What the task requires => Please give the number of lines in the entries below that hold "usecase", with no other words.

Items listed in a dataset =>

(* ===== verification/Router.v ===== *)
(** * Router: the gossip engine

    Models [src/usecase/mesh_router.c] (from line 102) and
    [include/bitchat/usecase/mesh_router.h].  The router is a value passed to
    each operation and returned as the operation leaves it; the transport, the
    storage and the delivery callback act on the world through their function
    pointers. *)
From S2P Require Import Prelude Effects Errors Sodium Message Peer Ports Dedup.

Definition BC_DEFAULT_FANOUT : Z := 3.
Definition BC_DEFAULT_DEDUP_CAP : Z := 10000.
Definition BC_DEFAULT_DEDUP_AGE : Z := 600.
Definition BC_SF_REBROADCAST_SEC : Z := 3.

Record bc_router_config : Type := mkConfig {
  fanout : Z;
  cfg_dedup_cap : Z;
  dedup_max_age : Z
}.

Record bc_router (W : Type) : Type := mkRouter {
  transport : option (bc_transport W);
  storage : option (bc_storage W);
  config : bc_router_config;
  local_pubkey : list Z;
  dedup_table : box (list bc_dedup_entry);
  dedup_cap : Z;
  peers : list bc_peer;            (* bc_peer_t peers[BC_MAX_PEERS] *)
  peer_count : Z;
  on_message : option (bc_message -> Z -> M W unit);
  on_message_userdata : Z;         (* an opaque address *)
  last_sf_tick : Z
}.
Arguments mkRouter {W}.
Arguments transport {W}.
Arguments storage {W}.
Arguments config {W}.
Arguments local_pubkey {W}.
Arguments dedup_table {W}.
Arguments dedup_cap {W}.
Arguments peers {W}.
Arguments peer_count {W}.
Arguments on_message {W}.
Arguments on_message_userdata {W}.
Arguments last_sf_tick {W}.

(** Field updates. *)
Definition set_table {W} (t : list bc_dedup_entry) (r : bc_router W) : bc_router W :=
  mkRouter (transport r) (storage r) (config r) (local_pubkey r)
    (Box (addr (dedup_table r)) t) (dedup_cap r) (peers r) (peer_count r)
    (on_message r) (on_message_userdata r) (last_sf_tick r).
Definition set_peers {W} (ps : list bc_peer) (n : Z) (r : bc_router W) : bc_router W :=
  mkRouter (transport r) (storage r) (config r) (local_pubkey r) (dedup_table r)
    (dedup_cap r) ps n (on_message r) (on_message_userdata r) (last_sf_tick r).
Definition set_last_sf_tick {W} (t : Z) (r : bc_router W) : bc_router W :=
  mkRouter (transport r) (storage r) (config r) (local_pubkey r) (dedup_table r)
    (dedup_cap r) (peers r) (peer_count r) (on_message r) (on_message_userdata r) t.
Definition set_ttl (t : Z) (m : bc_message) : bc_message :=
  mkMessage (uuid m) t (sender_pubkey m) (receiver_pubkey m) (timestamp m)
    (payload m) (payload_len m).

Section router.
Context {W : Type} `{!HasOS W}.

(** ** Forwarding *)

(** The loop of [forward_to_peers]: [n] peers from index [i] on. *)
Fixpoint forward_loop (send : list Z -> list Z -> Z -> M W Z)
    (peers : list bc_peer) (fanout : Z) (data : list Z) (len : Z)
    (n : nat) (i sent : Z) : M W Z :=
  match n with
  | O => mret sent
  | S n' =>
      if bool_decide (sent < fanout) then
        p ← lift (arr_get peers i);
        rc ← send (peer_pubkey p) data len;
        forward_loop send peers fanout data len n' (i + 1)
          (if bool_decide (rc = BC_OK) then sent + 1 else sent)
      else mret sent
  end.

Definition forward_to_peers (router : bc_router W) (data : list Z) (len : Z) : M W Z :=
  match transport router ≫= t_send with
  | None => mret BC_ERR_TRANSPORT
  | Some send =>
      sent ← forward_loop send (peers router) (fanout (config router)) data len
               (Z.to_nat (peer_count router)) 0 0;
      mret (if bool_decide (sent > 0) then BC_OK else BC_ERR_TRANSPORT)
  end.

(** Serialize into a fresh buffer and forward; every error is ignored. *)
Definition serialize_and_forward (router : bc_router W) (msg : bc_message) : M W unit :=
  let needed := to_u64 (BC_MESSAGE_HEADER_SIZE + payload_len msg) in
  buf ← c_malloc needed;
  match buf with
  | None => mret tt
  | Some buf =>
      '(rc, b, out_len) ← lift (bc_message_serialize (Some msg) (Some (contents buf))
                                   needed (Some 0));
      (if bool_decide (rc = BC_OK)
       then forward_to_peers router (default [] b) (default 0 out_len);; mret tt
       else mret tt);;
      c_free (Some (addr buf))
  end.

(** [if (router->storage && router->storage->store_message) ...]. *)
Definition store_if_possible (router : bc_router W) (msg : bc_message) : M W unit :=
  match storage router ≫= s_store_message with
  | None => mret tt
  | Some store => store msg;; mret tt
  end.

(** ** Public operations *)

Definition default_config : bc_router_config :=
  mkConfig BC_DEFAULT_FANOUT BC_DEFAULT_DEDUP_CAP BC_DEFAULT_DEDUP_AGE.

Definition bc_router_create (transport : option (bc_transport W))
    (storage : option (bc_storage W)) (local_pubkey : option (list Z))
    (config : option bc_router_config) : M W (option (box (bc_router W))) :=
  match local_pubkey with
  | None => mret None
  | Some local_pubkey =>
      r ← c_alloc;
      match r with
      | None => mret None
      | Some r =>
          pk ← lift (mem_read local_pubkey 0 BC_PUBKEY_SIZE);
          let cfg := default default_config config in
          let cap := cfg_dedup_cap cfg in
          t ← c_alloc;
          match t with
          | None => c_free (Some r);; mret None
          | Some t =>
              mret (Some (Box r (mkRouter transport storage cfg pk
                (Box t (replicate (Z.to_nat cap) zero_entry)) cap
                (replicate (Z.to_nat BC_MAX_PEERS) zero_peer) 0 None 0 0)))
          end
      end
  end.

Definition bc_router_set_on_message (router : option (bc_router W))
    (callback : option (bc_message -> Z -> M W unit)) (userdata : Z)
    : option (bc_router W) :=
  match router with
  | None => None
  | Some r =>
      Some (mkRouter (transport r) (storage r) (config r) (local_pubkey r)
              (dedup_table r) (dedup_cap r) (peers r) (peer_count r)
              callback userdata (last_sf_tick r))
  end.

Definition bc_router_broadcast (router : option (bc_router W))
    (msg : option bc_message) : M W (Z * option (bc_router W)) :=
  match router, msg with
  | Some r, Some msg =>
      t ← dedup_insert (contents (dedup_table r)) (dedup_cap r)
            (dedup_max_age (config r)) (uuid msg);
      let r := set_table t r in
      let needed := to_u64 (BC_MESSAGE_HEADER_SIZE + payload_len msg) in
      buf ← c_malloc needed;
      match buf with
      | None => mret (BC_ERR_NOMEM, Some r)
      | Some buf =>
          '(rc, b, out_len) ← lift (bc_message_serialize (Some msg)
                                      (Some (contents buf)) needed (Some 0));
          if bool_decide (rc <> BC_OK)
          then c_free (Some (addr buf));; mret (rc, Some r)
          else
            forward_to_peers r (default [] b) (default 0 out_len);;
            store_if_possible r msg;;
            c_free (Some (addr buf));;
            mret (BC_OK, Some r)
      end
  | _, _ => mret (BC_ERR_INVALID, router)
  end.

Definition bc_router_receive (router : option (bc_router W))
    (data : option (list Z)) (len : Z) : M W (Z * option (bc_router W)) :=
  match router, data with
  | Some r, Some data =>
      if bool_decide (len = 0) then mret (BC_ERR_INVALID, router) else
      msg ← bc_message_deserialize (Some data) len;
      match msg with
      | None => mret (BC_ERR_INVALID, router)
      | Some msg =>
          dup ← lift (dedup_contains (contents (dedup_table r)) (dedup_cap r)
                        (uuid (contents msg)));
          if bool_decide (dup <> 0)
          then bc_message_destroy (Some msg);; mret (BC_ERR_DUPLICATE, router)
          else
          t ← dedup_insert (contents (dedup_table r)) (dedup_cap r)
                (dedup_max_age (config r)) (uuid (contents msg));
          let r := set_table t r in
          if bool_decide (ttl (contents msg) = 0)
          then bc_message_destroy (Some msg);; mret (BC_ERR_TTL_EXPIRED, Some r)
          else
          let msg := Box (addr msg) (set_ttl (to_u8 (ttl (contents msg) - 1))
                                       (contents msg)) in
          c ← lift (sodium_memcmp (receiver_pubkey (contents msg))
                      (local_pubkey r) BC_PUBKEY_SIZE);
          if bool_decide (c = 0) then
            match on_message r with
            | None => mret tt
            | Some f => f (contents msg) (on_message_userdata r)
            end;;
            bc_message_destroy (Some msg);;
            mret (BC_OK, Some r)
          else
            store_if_possible r (contents msg);;
            serialize_and_forward r (contents msg);;
            bc_message_destroy (Some msg);;
            mret (BC_OK, Some r)
      end
  | _, _ => mret (BC_ERR_INVALID, router)
  end.

Definition bc_router_add_peer (router : option (bc_router W)) (peer : option bc_peer)
    : M W (option (bc_router W)) :=
  match router, peer with
  | Some r, Some peer =>
      at_i ← lift (find_peer (peers r) (peer_pubkey peer) (Z.to_nat (peer_count r)) 0);
      match at_i with
      | Some i =>
          touched ← bc_peer_touch (Some peer);
          ps ← lift (arr_set (peers r) i (default peer touched));
          mret (Some (set_peers ps (peer_count r) r))
      | None =>
          if bool_decide (peer_count r < BC_MAX_PEERS) then
            ps ← lift (arr_set (peers r) (peer_count r) peer);
            mret (Some (set_peers ps (peer_count r + 1) r))
          else mret router
      end
  | _, _ => mret router
  end.

(** ** The maintenance tick *)

(** Step 2: drain the transport.  [fuel] bounds the number of datagrams. *)
Fixpoint recv_loop (recv : list Z -> Z -> Z -> list Z -> M W (Z * (list Z * Z * list Z)))
    (fuel : nat) (r : bc_router W) (buf sender : list Z) : M W (bc_router W) :=
  match fuel with
  | O => lift NoFuel
  | S fuel' =>
      '(rc, (buf, out_len, sender)) ← recv buf 4096 0 sender;
      if bool_decide (rc = BC_OK) && bool_decide (out_len > 0) then
        '(_, r') ← bc_router_receive (Some r) (Some buf) out_len;
        recv_loop recv fuel' (default r r') buf sender
      else mret r
  end.

(** Step 3: forward and destroy the stored messages, from index [j] on. *)
Fixpoint rebroadcast_loop (r : bc_router W) (msgs : msg_array) (n : nat) (j : Z) : M W unit :=
  match n with
  | O => mret tt
  | S n' =>
      msg ← lift (match msgs with None => UB | Some a => arr_get (contents a) j end);
      serialize_and_forward r (contents msg);;
      bc_message_destroy (Some msg);;
      rebroadcast_loop r msgs n' (j + 1)
  end.

Definition rebroadcast (r : bc_router W) : M W (bc_router W) :=
  now ← c_time;
  match storage r ≫= s_get_pending with
  | None => mret r
  | Some get_pending =>
      if bool_decide (peer_count r > 0) &&
         bool_decide (to_u64 (now - last_sf_tick r) >= BC_SF_REBROADCAST_SEC) then
        let r := set_last_sf_tick now r in
        '(rc, (msgs, count)) ← get_pending None;
        (if bool_decide (rc = BC_OK)
         then rebroadcast_loop r msgs (Z.to_nat count) 0;; c_free (addr <$> msgs)
         else mret tt);;
        mret r
      else mret r
  end.

Definition bc_router_tick (fuel : nat) (router : option (bc_router W))
    : M W (option (bc_router W)) :=
  match router with
  | None => mret None
  | Some r =>
      t ← dedup_evict (contents (dedup_table r)) (dedup_cap r) (dedup_max_age (config r));
      let r := set_table t r in
      r ← match transport r ≫= t_recv with
          | None => mret r
          | Some recv =>
              buf ← stack_buffer 4096;
              sender ← stack_buffer BC_PUBKEY_SIZE;
              recv_loop recv fuel r buf sender
          end;
      r ← rebroadcast r;
      match storage r ≫= s_evict_expired with
      | None => mret tt
      | Some evict => evict (72 * 3600);; mret tt
      end;;
      mret (Some r)
  end.

Definition bc_router_destroy (router : option (box (bc_router W))) : M W unit :=
  match router with
  | None => mret tt
  | Some r => c_free (Some (addr (dedup_table (contents r))));; c_free (Some (addr r))
  end.
End router.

Response box => 2